▶

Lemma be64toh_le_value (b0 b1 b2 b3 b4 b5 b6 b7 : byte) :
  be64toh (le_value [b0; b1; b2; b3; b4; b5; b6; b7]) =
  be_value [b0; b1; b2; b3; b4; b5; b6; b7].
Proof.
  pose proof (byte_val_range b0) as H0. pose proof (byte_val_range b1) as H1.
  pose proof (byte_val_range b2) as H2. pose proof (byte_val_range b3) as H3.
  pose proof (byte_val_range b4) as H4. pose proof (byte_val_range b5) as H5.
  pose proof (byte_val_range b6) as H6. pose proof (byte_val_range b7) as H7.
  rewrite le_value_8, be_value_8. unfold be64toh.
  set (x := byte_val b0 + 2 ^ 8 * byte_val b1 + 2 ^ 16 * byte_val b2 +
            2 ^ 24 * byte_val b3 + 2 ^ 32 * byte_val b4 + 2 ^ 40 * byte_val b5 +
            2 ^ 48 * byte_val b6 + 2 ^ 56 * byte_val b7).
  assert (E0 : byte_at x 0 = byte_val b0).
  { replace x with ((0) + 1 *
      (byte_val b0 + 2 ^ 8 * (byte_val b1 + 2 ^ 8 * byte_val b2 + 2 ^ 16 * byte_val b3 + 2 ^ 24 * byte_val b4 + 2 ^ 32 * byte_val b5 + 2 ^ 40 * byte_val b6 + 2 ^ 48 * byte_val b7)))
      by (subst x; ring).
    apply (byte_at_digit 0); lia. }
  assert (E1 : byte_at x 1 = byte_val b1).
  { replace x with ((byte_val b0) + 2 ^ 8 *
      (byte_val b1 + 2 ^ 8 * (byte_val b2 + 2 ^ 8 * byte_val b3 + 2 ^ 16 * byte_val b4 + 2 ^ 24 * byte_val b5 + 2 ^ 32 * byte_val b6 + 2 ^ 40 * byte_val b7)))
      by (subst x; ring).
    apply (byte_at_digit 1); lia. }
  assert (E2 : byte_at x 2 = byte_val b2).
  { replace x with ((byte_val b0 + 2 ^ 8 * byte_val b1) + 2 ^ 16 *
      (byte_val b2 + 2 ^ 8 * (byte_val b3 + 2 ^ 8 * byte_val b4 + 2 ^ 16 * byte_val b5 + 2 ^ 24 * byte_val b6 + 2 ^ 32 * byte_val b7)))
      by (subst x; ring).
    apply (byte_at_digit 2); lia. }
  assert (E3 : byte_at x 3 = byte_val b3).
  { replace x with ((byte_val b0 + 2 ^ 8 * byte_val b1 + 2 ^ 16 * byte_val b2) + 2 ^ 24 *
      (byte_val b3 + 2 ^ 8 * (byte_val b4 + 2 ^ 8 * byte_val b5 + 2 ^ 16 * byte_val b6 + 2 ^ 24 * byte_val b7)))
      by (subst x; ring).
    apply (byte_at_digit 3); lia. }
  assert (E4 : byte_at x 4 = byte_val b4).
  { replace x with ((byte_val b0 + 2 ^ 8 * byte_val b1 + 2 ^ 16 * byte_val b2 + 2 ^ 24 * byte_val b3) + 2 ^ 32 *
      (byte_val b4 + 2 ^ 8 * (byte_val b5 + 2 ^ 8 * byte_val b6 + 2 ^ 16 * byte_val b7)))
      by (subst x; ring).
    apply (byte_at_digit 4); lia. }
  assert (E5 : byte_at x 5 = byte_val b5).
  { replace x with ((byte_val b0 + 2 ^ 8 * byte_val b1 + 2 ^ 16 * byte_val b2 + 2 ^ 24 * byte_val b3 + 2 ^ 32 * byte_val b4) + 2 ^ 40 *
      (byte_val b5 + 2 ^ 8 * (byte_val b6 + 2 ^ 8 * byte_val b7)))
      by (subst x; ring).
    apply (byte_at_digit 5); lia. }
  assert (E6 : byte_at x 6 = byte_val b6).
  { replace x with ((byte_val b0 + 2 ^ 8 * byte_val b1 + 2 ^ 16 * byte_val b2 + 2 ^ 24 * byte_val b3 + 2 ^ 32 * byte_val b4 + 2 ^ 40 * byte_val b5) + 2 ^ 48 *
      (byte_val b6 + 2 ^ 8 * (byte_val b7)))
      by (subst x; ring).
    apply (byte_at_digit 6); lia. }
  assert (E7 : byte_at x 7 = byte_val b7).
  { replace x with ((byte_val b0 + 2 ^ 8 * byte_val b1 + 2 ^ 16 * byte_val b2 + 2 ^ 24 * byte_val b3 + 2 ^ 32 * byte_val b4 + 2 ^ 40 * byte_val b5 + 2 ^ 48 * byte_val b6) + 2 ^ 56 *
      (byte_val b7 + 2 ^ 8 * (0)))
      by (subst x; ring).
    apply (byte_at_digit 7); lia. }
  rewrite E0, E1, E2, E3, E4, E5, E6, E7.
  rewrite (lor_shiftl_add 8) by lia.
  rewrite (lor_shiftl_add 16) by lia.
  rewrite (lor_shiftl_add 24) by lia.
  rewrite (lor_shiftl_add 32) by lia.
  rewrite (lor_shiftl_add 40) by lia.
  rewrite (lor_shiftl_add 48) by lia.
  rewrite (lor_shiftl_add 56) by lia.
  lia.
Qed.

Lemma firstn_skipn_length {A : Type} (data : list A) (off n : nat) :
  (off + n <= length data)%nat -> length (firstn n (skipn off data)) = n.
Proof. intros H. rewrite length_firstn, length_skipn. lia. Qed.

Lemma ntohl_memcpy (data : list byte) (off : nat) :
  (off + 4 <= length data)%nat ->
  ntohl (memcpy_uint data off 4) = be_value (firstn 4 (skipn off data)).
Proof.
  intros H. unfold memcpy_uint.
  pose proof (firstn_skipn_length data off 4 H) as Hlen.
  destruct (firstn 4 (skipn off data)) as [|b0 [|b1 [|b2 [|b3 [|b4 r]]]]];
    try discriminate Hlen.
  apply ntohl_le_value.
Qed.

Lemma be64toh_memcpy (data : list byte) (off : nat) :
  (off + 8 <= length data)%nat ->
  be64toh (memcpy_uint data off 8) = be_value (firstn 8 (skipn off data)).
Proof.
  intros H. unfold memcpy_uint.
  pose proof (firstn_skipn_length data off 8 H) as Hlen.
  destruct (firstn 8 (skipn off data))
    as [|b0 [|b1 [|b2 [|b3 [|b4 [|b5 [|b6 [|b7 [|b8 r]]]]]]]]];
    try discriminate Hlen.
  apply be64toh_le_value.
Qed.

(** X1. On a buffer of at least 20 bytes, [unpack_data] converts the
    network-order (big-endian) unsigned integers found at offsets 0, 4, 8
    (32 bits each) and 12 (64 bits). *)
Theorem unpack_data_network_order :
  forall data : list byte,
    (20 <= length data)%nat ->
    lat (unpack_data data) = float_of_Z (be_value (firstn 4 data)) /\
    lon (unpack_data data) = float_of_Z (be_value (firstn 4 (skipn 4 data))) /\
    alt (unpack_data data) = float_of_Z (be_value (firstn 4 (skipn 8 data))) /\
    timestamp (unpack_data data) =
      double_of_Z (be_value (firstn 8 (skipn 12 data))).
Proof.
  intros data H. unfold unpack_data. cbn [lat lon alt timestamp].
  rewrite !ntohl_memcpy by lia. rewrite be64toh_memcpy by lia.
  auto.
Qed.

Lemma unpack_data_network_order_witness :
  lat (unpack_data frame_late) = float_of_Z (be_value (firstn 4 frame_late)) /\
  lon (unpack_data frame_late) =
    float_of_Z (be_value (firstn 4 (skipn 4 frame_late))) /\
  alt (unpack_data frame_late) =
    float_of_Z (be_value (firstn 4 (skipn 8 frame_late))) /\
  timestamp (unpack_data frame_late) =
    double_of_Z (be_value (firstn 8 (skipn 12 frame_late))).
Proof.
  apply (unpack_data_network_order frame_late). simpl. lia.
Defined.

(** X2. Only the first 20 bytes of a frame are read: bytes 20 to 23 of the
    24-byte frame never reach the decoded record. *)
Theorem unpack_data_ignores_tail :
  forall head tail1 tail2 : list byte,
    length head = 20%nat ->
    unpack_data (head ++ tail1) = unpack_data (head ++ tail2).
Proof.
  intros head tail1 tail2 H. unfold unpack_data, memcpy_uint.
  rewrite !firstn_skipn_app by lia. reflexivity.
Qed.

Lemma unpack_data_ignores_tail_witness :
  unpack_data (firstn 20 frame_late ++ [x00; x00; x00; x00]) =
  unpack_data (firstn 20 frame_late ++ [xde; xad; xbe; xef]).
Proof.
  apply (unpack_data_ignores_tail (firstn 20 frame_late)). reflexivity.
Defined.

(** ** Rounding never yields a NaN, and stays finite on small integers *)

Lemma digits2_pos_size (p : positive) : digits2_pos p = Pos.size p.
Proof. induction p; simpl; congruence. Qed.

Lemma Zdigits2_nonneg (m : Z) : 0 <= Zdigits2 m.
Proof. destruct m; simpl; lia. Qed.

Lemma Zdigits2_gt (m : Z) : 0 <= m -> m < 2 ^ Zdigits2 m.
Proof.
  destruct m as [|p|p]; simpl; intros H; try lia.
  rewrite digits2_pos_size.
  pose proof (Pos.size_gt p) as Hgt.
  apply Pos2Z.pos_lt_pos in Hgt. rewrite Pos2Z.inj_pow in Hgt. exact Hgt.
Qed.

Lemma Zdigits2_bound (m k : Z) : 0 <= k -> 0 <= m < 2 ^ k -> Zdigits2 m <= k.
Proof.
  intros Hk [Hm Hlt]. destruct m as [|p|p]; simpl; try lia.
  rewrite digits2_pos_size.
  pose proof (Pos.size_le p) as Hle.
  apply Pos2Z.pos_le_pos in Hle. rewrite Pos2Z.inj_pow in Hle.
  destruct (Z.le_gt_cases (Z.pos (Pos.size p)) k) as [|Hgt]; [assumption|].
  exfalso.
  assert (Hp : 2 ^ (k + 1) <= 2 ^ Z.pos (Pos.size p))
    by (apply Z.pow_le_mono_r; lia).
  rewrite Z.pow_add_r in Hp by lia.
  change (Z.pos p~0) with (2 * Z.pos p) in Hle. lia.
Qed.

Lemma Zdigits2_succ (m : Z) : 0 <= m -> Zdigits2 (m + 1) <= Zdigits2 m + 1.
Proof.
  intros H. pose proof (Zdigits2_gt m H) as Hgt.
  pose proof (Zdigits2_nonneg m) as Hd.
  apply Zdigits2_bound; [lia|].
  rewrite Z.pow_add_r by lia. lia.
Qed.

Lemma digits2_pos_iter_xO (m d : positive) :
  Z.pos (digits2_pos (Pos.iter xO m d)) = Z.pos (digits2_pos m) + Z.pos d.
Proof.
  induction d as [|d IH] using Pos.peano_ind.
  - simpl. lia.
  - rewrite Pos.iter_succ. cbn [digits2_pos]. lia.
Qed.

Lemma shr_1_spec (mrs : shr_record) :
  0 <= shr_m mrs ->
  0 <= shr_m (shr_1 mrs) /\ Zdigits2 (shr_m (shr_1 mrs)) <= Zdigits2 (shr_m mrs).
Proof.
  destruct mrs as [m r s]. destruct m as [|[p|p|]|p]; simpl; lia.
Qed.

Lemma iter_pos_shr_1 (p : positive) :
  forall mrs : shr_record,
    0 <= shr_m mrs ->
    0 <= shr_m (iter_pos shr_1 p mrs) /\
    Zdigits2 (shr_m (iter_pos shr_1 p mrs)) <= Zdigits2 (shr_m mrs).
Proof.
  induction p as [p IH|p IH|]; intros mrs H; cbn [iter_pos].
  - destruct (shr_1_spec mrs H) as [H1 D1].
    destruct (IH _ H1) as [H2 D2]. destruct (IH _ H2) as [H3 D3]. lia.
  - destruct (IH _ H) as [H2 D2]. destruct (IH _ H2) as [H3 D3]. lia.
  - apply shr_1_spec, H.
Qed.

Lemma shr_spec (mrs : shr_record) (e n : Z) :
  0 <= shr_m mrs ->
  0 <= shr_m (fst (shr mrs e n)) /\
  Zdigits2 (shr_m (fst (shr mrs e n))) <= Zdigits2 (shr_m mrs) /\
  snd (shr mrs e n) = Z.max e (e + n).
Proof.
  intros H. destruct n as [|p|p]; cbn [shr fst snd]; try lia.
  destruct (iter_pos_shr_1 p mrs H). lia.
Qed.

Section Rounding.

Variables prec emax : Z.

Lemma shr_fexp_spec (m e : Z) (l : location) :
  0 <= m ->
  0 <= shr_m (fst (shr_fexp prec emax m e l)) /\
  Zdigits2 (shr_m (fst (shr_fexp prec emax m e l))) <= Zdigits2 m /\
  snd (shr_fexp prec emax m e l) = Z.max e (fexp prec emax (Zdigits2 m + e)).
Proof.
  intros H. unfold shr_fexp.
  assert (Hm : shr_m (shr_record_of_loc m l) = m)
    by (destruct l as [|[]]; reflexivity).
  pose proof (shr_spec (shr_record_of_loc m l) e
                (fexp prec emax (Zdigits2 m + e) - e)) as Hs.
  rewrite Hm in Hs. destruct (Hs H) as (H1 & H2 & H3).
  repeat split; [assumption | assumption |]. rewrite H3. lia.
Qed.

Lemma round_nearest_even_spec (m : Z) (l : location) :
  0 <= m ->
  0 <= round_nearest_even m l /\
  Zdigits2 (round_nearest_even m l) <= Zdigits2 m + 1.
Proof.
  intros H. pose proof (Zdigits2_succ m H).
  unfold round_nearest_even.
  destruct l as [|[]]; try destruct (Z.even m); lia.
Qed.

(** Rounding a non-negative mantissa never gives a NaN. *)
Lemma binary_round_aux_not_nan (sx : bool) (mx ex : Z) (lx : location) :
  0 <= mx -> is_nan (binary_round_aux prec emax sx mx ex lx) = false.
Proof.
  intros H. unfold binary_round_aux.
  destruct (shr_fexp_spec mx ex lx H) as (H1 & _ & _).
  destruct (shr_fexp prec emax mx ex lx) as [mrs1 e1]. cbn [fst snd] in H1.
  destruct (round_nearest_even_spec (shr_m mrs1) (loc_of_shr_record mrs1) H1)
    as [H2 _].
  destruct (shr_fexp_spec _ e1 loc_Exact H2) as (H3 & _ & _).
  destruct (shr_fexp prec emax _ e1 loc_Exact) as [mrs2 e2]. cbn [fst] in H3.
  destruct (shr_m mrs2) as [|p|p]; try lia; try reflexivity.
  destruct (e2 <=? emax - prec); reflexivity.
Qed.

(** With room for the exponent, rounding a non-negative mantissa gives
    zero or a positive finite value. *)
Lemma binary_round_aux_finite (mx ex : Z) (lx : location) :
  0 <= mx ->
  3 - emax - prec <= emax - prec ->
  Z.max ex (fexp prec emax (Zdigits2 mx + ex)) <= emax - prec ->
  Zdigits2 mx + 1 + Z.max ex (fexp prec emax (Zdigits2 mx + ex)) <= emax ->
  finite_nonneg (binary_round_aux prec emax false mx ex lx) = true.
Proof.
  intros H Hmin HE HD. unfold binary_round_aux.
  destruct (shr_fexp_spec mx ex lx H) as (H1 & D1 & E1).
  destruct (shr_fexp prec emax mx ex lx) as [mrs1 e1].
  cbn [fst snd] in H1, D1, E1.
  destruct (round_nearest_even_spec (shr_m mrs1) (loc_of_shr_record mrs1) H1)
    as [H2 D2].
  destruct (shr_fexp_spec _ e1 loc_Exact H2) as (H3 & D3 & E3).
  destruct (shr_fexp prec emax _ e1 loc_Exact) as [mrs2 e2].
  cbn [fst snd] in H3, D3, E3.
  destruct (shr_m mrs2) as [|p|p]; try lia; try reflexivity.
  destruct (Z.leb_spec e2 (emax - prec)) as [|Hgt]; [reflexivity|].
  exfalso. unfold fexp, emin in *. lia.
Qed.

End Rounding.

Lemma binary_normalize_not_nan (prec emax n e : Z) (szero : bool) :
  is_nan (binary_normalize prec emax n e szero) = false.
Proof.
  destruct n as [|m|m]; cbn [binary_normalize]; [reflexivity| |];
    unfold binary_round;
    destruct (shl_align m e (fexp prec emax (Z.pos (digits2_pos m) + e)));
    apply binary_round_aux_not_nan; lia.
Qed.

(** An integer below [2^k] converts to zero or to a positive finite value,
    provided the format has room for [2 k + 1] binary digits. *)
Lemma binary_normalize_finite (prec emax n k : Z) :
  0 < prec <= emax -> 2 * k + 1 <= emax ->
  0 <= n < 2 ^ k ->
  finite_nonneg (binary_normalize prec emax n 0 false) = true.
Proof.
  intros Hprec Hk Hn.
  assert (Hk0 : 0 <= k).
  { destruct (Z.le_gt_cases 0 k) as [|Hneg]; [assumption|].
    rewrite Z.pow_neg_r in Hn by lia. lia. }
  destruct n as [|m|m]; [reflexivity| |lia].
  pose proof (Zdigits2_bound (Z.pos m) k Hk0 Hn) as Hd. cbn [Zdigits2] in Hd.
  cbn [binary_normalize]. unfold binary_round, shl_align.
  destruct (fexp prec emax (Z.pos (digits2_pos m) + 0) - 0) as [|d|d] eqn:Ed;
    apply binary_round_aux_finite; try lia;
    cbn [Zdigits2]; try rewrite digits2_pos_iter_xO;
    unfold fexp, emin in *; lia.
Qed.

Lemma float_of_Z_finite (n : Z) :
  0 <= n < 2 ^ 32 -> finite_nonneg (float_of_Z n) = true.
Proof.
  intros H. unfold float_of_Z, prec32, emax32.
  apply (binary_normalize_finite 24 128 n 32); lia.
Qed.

◀

Could you repeat exactly the lines above from the line with "rewrite !firstn_skipn_app by" up to and including the line with "(** ** Rounding", and only those?

**Solution to this exercise**
  rewrite !firstn_skipn_app by lia. reflexivity.
Qed.

Lemma unpack_data_ignores_tail_witness :
  unpack_data (firstn 20 frame_late ++ [x00; x00; x00; x00]) =
  unpack_data (firstn 20 frame_late ++ [xde; xad; xbe; xef]).
Proof.
  apply (unpack_data_ignores_tail (firstn 20 frame_late)). reflexivity.
Defined.

(** ** Rounding never yields a NaN, and stays finite on small integers *)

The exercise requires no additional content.